* **Records for this exercise**
(** ** Properties *)

(** The forecast contract is written exactly for valid forecasts.  The
    builder returns bytes if and only if every semantic constraint holds (ranges,
    ordered quantiles, probabilities that sum to one, an unambiguous horizon, a
    lifetime, costs only with their flag, the target's unit and range, neutral
    return fields for other targets); the bytes then encode that input with the
    resolved horizon and target values, and any other input raises
    [ValueError]. *)
Theorem forecast_contract_exact encode d :
  (forall v t, contract_valid d v t ->
     build_model_forecast_contract encode d
     = Ok (encode {| wire_input := d; wire_horizon_value := v;
                     wire_target_exchange_event_time_ns := t;
                     wire_target_values := target_values d |})) /\
  ((forall v t, ~ contract_valid d v t) ->
     exists msg, build_model_forecast_contract encode d = Err (Exn ValueError msg)).
Proof.
  unfold build_model_forecast_contract. split.
  - intros v t Hv. rewrite (proj2 (validated_forecast_ok d
      {| wire_input := d; wire_horizon_value := v; wire_target_exchange_event_time_ns := t;
         wire_target_values := target_values d |})); done.
  - intros Hinv. pose proof (validated_forecast_raises d) as Hr.
    destruct (validated_forecast d) as [w|[c msg]] eqn:E.
    + apply validated_forecast_ok in E as [E _]. by apply Hinv in E.
    + specialize (Hr _ eq_refl). simpl in Hr. subst c. simpl. eauto.
Qed.
(* ===== verification/MacroTypes.v ===== *)
(** * Contracts of the macroeconomic specialist

    Models [python/intelligence/aegis_mx_intelligence/macro_types.py]: the calendar event,
    the frozen consensus, the released and prior values, the market response, the input
    bundle with its evidence and point-in-time checks, the result with its exclusivity
    checks, and the canonical document that is hashed.  A frozen dataclass is a record with
    its [_post_init] and its [_document]. *)

From S2P Require Import Prelude PyText Json Sha256 ForecastDomain Specialists.
Open Scope Z_scope.

(** ** Enumerations and bounds *)

Inductive MacroEventType :=
  | CPI | PPI | EMPLOYMENT_REPORT | GDP | RETAIL_SALES | FOMC_DECISION | FEDERAL_RESERVE_STATEMENT
  | TREASURY_AUCTION | PMI.
#[export] Instance MacroEventType_eq_dec : EqDecision MacroEventType.
Proof. solve_decision. Defined.
Definition MacroEventType_name (x : MacroEventType) : string :=
  match x with
  | CPI => "CPI" | PPI => "PPI" | EMPLOYMENT_REPORT => "EMPLOYMENT_REPORT" | GDP => "GDP"
  | RETAIL_SALES => "RETAIL_SALES" | FOMC_DECISION => "FOMC_DECISION"
  | FEDERAL_RESERVE_STATEMENT => "FEDERAL_RESERVE_STATEMENT" | TREASURY_AUCTION => "TREASURY_AUCTION"
  | PMI => "PMI"
  end.

Inductive MacroMetricRole :=
  | HEADLINE | CORE | SUBCOMPONENT.
#[export] Instance MacroMetricRole_eq_dec : EqDecision MacroMetricRole.
Proof. solve_decision. Defined.
Definition MacroMetricRole_name (x : MacroMetricRole) : string :=
  match x with
  | HEADLINE => "HEADLINE" | CORE => "CORE" | SUBCOMPONENT => "SUBCOMPONENT"
  end.

Inductive MacroMetricUnit :=
  | MU_PERCENT_PPM | MU_RATE_BASIS_POINTS | MU_INDEX_MILLI | MU_CURRENCY_MILLIONS | MU_QUANTITY_THOUSANDS
  | MU_RATIO_PPM.
#[export] Instance MacroMetricUnit_eq_dec : EqDecision MacroMetricUnit.
Proof. solve_decision. Defined.
Definition MacroMetricUnit_name (x : MacroMetricUnit) : string :=
  match x with
  | MU_PERCENT_PPM => "PERCENT_PPM" | MU_RATE_BASIS_POINTS => "RATE_BASIS_POINTS"
  | MU_INDEX_MILLI => "INDEX_MILLI" | MU_CURRENCY_MILLIONS => "CURRENCY_MILLIONS"
  | MU_QUANTITY_THOUSANDS => "QUANTITY_THOUSANDS" | MU_RATIO_PPM => "RATIO_PPM"
  end.
(* ===== verification/MacroSpecialist.v ===== *)
(** * The macroeconomic release specialist

    Models [python/intelligence/aegis_mx_intelligence/macro_specialist.py]: the surprises of
    a release against the frozen consensus, revisions, percentile, market response and
    source quality, the reasons to abstain, the published forecast, and the processor that
    accepts the revisions of one event.  The encoder of the forecast contract is the
    parameter [encode]. *)

From S2P Require Import Prelude PyText Json Sha256 ForecastDomain Contracts Specialists MacroTypes.
Open Scope Z_scope.

(** ** Configuration *)

Record MacroSpecialistConfig := {
  mc_model_id : Identifier128;
  mc_model_version : Identifier128;
  mc_forecast_ttl_ns : Z;
  mc_forecast_horizon_ns : Z;
  mc_minimum_history_count : Z;
  mc_minimum_source_quality_ppm : Z;
  mc_yield_basis_point_scale_ppm : Z;
  mc_epsilon_percent_ppm : Z;
  mc_epsilon_rate_basis_points : Z;
  mc_epsilon_index_milli : Z;
  mc_epsilon_currency_millions : Z;
  mc_epsilon_quantity_thousands : Z;
  mc_epsilon_ratio_ppm : Z;
  mc_required_cross_asset_groups : list CrossAssetGroup;
}.

(** The epsilons in the order of the source. *)
Definition epsilons (c : MacroSpecialistConfig) : list Z :=
  [mc_epsilon_percent_ppm c; mc_epsilon_rate_basis_points c; mc_epsilon_index_milli c; mc_epsilon_currency_millions c;
   mc_epsilon_quantity_thousands c; mc_epsilon_ratio_ppm c].

Definition MacroSpecialistConfig_post_init (c : MacroSpecialistConfig) : res unit :=
  do! raise_when ((mc_forecast_ttl_ns c <=? 0) || (mc_forecast_horizon_ns c <=? 0)) ValueError
        "macro forecast TTL and horizon must be positive" in
  do! raise_when (mc_minimum_history_count c <=? 0) ValueError "macro minimum_history_count must be positive" in
  do! raise_when (negb ((0 <=? mc_minimum_source_quality_ppm c) && (mc_minimum_source_quality_ppm c <=? PPM))) ValueError
        "macro minimum source quality is outside [0, 1,000,000] PPM" in
  do! raise_when (mc_yield_basis_point_scale_ppm c <=? 0) ValueError
        "yield basis-point normalization scale must be positive" in
  do! raise_when (existsb (fun v => v <=? 0) (epsilons c)) ValueError "macro surprise epsilon values must be positive" in
  raise_when (bool_decide (mc_required_cross_asset_groups c = []) || negb (unique_by id (mc_required_cross_asset_groups c)))
    ValueError "required macro cross-asset groups must be nonempty and unique".

Definition epsilon (c : MacroSpecialistConfig) (unit : MacroMetricUnit) : Z :=
  match unit with
  | MU_PERCENT_PPM => mc_epsilon_percent_ppm c
  | MU_RATE_BASIS_POINTS => mc_epsilon_rate_basis_points c
  | MU_INDEX_MILLI => mc_epsilon_index_milli c
  | MU_CURRENCY_MILLIONS => mc_epsilon_currency_millions c
  | MU_QUANTITY_THOUSANDS => mc_epsilon_quantity_thousands c
  | MU_RATIO_PPM => mc_epsilon_ratio_ppm c
  end.

(** [MacroSpecialistConfig.sha256] *)
Definition config_sha256 (c : MacroSpecialistConfig) : res pystr :=
  let! numbers := res_map int_str
    ([mc_forecast_ttl_ns c; mc_forecast_horizon_ns c; mc_minimum_history_count c; mc_minimum_source_quality_ppm c;
      mc_yield_basis_point_scale_ppm c] ++ epsilons c ++ map CrossAssetGroup_value (mc_required_cross_asset_groups c)) in
  Ok (sha256_hex (join 124 (id_hex (mc_model_id c) :: id_hex (mc_model_version c) :: numbers))).

(** ** Helpers *)

Notation macro_div := (trunc_div MacroEvaluationError).

(** [_scaled_ratio_ppm] *)
Definition scaled_ratio_ppm (numerator denominator : Z) : res Z :=
  let! result := macro_div (numerator * PPM) denominator in
  do! raise_when (negb ((MIN_INT64 <=? result) && (result <=? MAX_INT64))) MacroEvaluationError
        "standardized macro ratio exceeds signed 64-bit output" in
  Ok result.

(** [_ordered_unique]: the set of the reasons in the order of their numbers. *)
Definition ordered_unique (values : list MacroReasonCode) : list MacroReasonCode :=
  py_sorted (leb_on MacroReasonCode_value Z.leb) (remove_dups values).

(** [_same_field_family] *)
Definition same_field_family (l r : MacroMetricIdentity) : bool :=
  bool_decide (mi_event_type l = mi_event_type r) && bool_decide (mi_field_id l = mi_field_id r)
  && bool_decide (mi_role l = mi_role r) && bool_decide (mi_reference_period l = mi_reference_period r)
  && bool_decide (mi_seasonal_adjustment l = mi_seasonal_adjustment r)
  && bool_decide (mi_annualization l = mi_annualization r).
(* ===== verification/EarningsSpecialist.v ===== *)
(** * The earnings specialist

    Models [python/intelligence/aegis_mx_intelligence/earnings_specialist.py]: surprises and
    guidance changes of exactly comparable metrics, accounting-quality flags, the forecast, and
    the lifecycle of an earnings event with its hooks.  The encoder of the forecast contract is
    the parameter [encode]. *)

From S2P Require Import Prelude PyText Json Sha256 ForecastDomain Contracts Specialists EarningsTypes.
Open Scope Z_scope.

Definition MAX_HOOKS : Z := 16.
Definition MAX_TRANSITIONS : Z := 32.

Notation earnings_div := (trunc_div EarningsEvaluationError).
Notation earnings_median := (median EarningsEvaluationError).

(** ** Configuration *)

Record EarningsSpecialistConfig := {
  ec_model_id : Identifier128;
  ec_model_version : Identifier128;
  ec_forecast_ttl_ns : Z;
  ec_default_discovery_duration_ns : Z;
  ec_minimum_discovery_duration_ns : Z;
  ec_maximum_discovery_duration_ns : Z;
  ec_minimum_history_count : Z;
  ec_gaap_divergence_threshold_ppm : Z;
  ec_adjustment_materiality_threshold_ppm : Z;
  ec_segment_mismatch_threshold_ppm : Z;
  ec_epsilon_currency_nanos : Z;
  ec_epsilon_currency_nanos_per_share : Z;
  ec_epsilon_ppm : Z;
  ec_epsilon_quantity_units : Z;
}.

Definition EarningsSpecialistConfig_post_init (c : EarningsSpecialistConfig) : res unit :=
  do! raise_when (existsb (fun v => v <=? 0) [ec_forecast_ttl_ns c; ec_default_discovery_duration_ns c;
                    ec_minimum_discovery_duration_ns c; ec_maximum_discovery_duration_ns c]) ValueError
        "earnings forecast and discovery durations must be positive" in
  do! raise_when (negb ((ec_minimum_discovery_duration_ns c <=? ec_default_discovery_duration_ns c)
                        && (ec_default_discovery_duration_ns c <=? ec_maximum_discovery_duration_ns c))) ValueError
        "default price-discovery duration is outside configured bounds" in
  do! raise_when (ec_minimum_history_count c <=? 0) ValueError "minimum_history_count must be positive" in
  do! raise_when (existsb (fun v => negb ((0 <=? v) && (v <=? PPM))) [ec_gaap_divergence_threshold_ppm c;
                    ec_adjustment_materiality_threshold_ppm c; ec_segment_mismatch_threshold_ppm c]) ValueError
        "earnings quality thresholds must be within [0, 1,000,000] PPM" in
  raise_when (existsb (fun v => v <=? 0) [ec_epsilon_currency_nanos c; ec_epsilon_currency_nanos_per_share c; ec_epsilon_ppm c;
                ec_epsilon_quantity_units c]) ValueError
    "earnings surprise epsilon values must be positive".
Lemma iceberg_probability_total config :
  0 < hc_minimum_evidence_count config ->
  exists p, iceberg_probability config b = Ok p /\ 0 <= p <= PPM - vp_false_positive_probability_ppm (hb_venue_behavior b).
Proof using Hv.
  intros Hm. pose proof displayed_nonneg. pose proof replenished_nonneg. pose proof excess_bounds.
  destruct venue_ranges as (Hb & Hf & _ & _). unfold iceberg_probability.
  rewrite !div_total by (lia || done). cbn [rbind].
  set (rr := Z.quot _ (_ + _ + 1)). assert (0 <= rr <= PPM) by (apply quot_between; plain_lia).
  set (sr := Z.quot (_ * PPM) (_ + 1)). assert (0 <= sr <= PPM) by (apply quot_between; plain_lia).
  set (rep := Z.quot _ (hc_minimum_evidence_count config)). assert (0 <= rep) by (apply Z.quot_pos; plain_lia).
  rewrite !div_total by done. cbn [rbind].
  assert (0 <= Z.quot (rr * 45 + sr * 30 + Z.min PPM rep * 25) 100 <= PPM) by (apply quot_between; plain_lia).
  assert (0 <= Z.quot (vp_baseline_replenishment_probability_ppm (hb_venue_behavior b)) 2) by (apply Z.quot_pos; lia).
  eexists. split; [done|]. unfold clamp. lia.
Qed.

Lemma latent_size_total :
  quantities_fit b -> exists q, latent_size b = Ok q
    /\ sum_of ro_replenished_quantity (hb_replenishments b) <= qr_lower_quantity q
    /\ sum_of le_executed_quantity (hb_executions b) - sum_of dd_displayed_quantity (hb_displayed_depth b) <= qr_lower_quantity q
    /\ sequence_excess b <= qr_lower_quantity q <= qr_upper_quantity q
    /\ qr_upper_quantity q <= MAX_INT64.
Proof using Hv.
  intros (H1 & H2 & H3). pose proof displayed_nonneg. pose proof replenished_nonneg. destruct venue_ranges as (_ & _ & Ht & Hmax).
  unfold latent_size. rewrite div_total by done. cbn [rbind]. set (extra := Z.quot _ PPM).
  assert (0 <= extra) by (apply Z.quot_pos; plain_lia || nia).
  unfold QuantityRange_post_init. cbn [qr_lower_quantity qr_upper_quantity]. repeat pass. eexists. split; [done|].
  cbn [qr_lower_quantity qr_upper_quantity]. lia.
Qed.
(* ===== verification/ForecastService.v ===== *)
(** * The forecast worker and service

    Models [python/model_serving/aegis_mx_timeseries/service.py]: configuration,
    the bounded forecast cache, publication into the contract, the worker with
    its queue, results, deadlines, device and baseline fallback, and the service
    facade.  The monotonic clock and the primary adapter are inputs: [clock n] is
    the [n]-th reading, [primary n] the behaviour of the [n]-th adapter call, and
    [encode] the FlatBuffers encoder; nothing is assumed of the first two. *)

From S2P Require Import Prelude PyText Json Sha256 ForecastDomain ForecastAdapters Contracts.
Open Scope Z_scope.

Definition VERSION : pystr := str "0.2.0".
Definition MAX_RESULT_CAPACITY : Z := 4096.

(** ** Configuration *)

Record ServiceConfig := {
  cfg_configuration_version : Identifier128;
  forecast_ttl_ns : Z;
  maximum_forecast_age_ns : Z;
  cfg_checkpoint_sha256 : option pystr;
  primary_device : AdapterDevice;
  fallback_baseline : option BaselineKind;
  queue_capacity : Z;
  result_capacity : Z;
  maximum_batch : Z;
}.

Definition ServiceConfig_post_init (c : ServiceConfig) : res unit :=
  do! validate_checkpoint_sha256 (cfg_checkpoint_sha256 c) in
  raise_when ((forecast_ttl_ns c <=? 0) || (maximum_forecast_age_ns c <=? 0)
              || (forecast_ttl_ns c <? maximum_forecast_age_ns c)
              || negb ((0 <? queue_capacity c) && (queue_capacity c <=? MAX_RESULT_CAPACITY))
              || negb ((0 <? result_capacity c) && (result_capacity c <=? MAX_RESULT_CAPACITY))
              || negb ((0 <? maximum_batch c) && (maximum_batch c <=? queue_capacity c)))
    ValueError "service capacity or forecast-age configuration is invalid".

Definition AdapterDevice_name (d : AdapterDevice) : pystr :=
  match d with CPU => str "CPU" | GPU => str "GPU" end.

* **Work item**
Check every line of the entries above, and copy those that carry the string "intros".

* **Response area**
  - intros v t Hv. rewrite (proj2 (validated_forecast_ok d
  - intros Hinv. pose proof (validated_forecast_raises d) as Hr.
  intros Hm. pose proof displayed_nonneg. pose proof replenished_nonneg. pose proof excess_bounds.
  intros (H1 & H2 & H3). pose proof displayed_nonneg. pose proof replenished_nonneg. destruct venue_ranges as (_ & _ & Ht & Hmax).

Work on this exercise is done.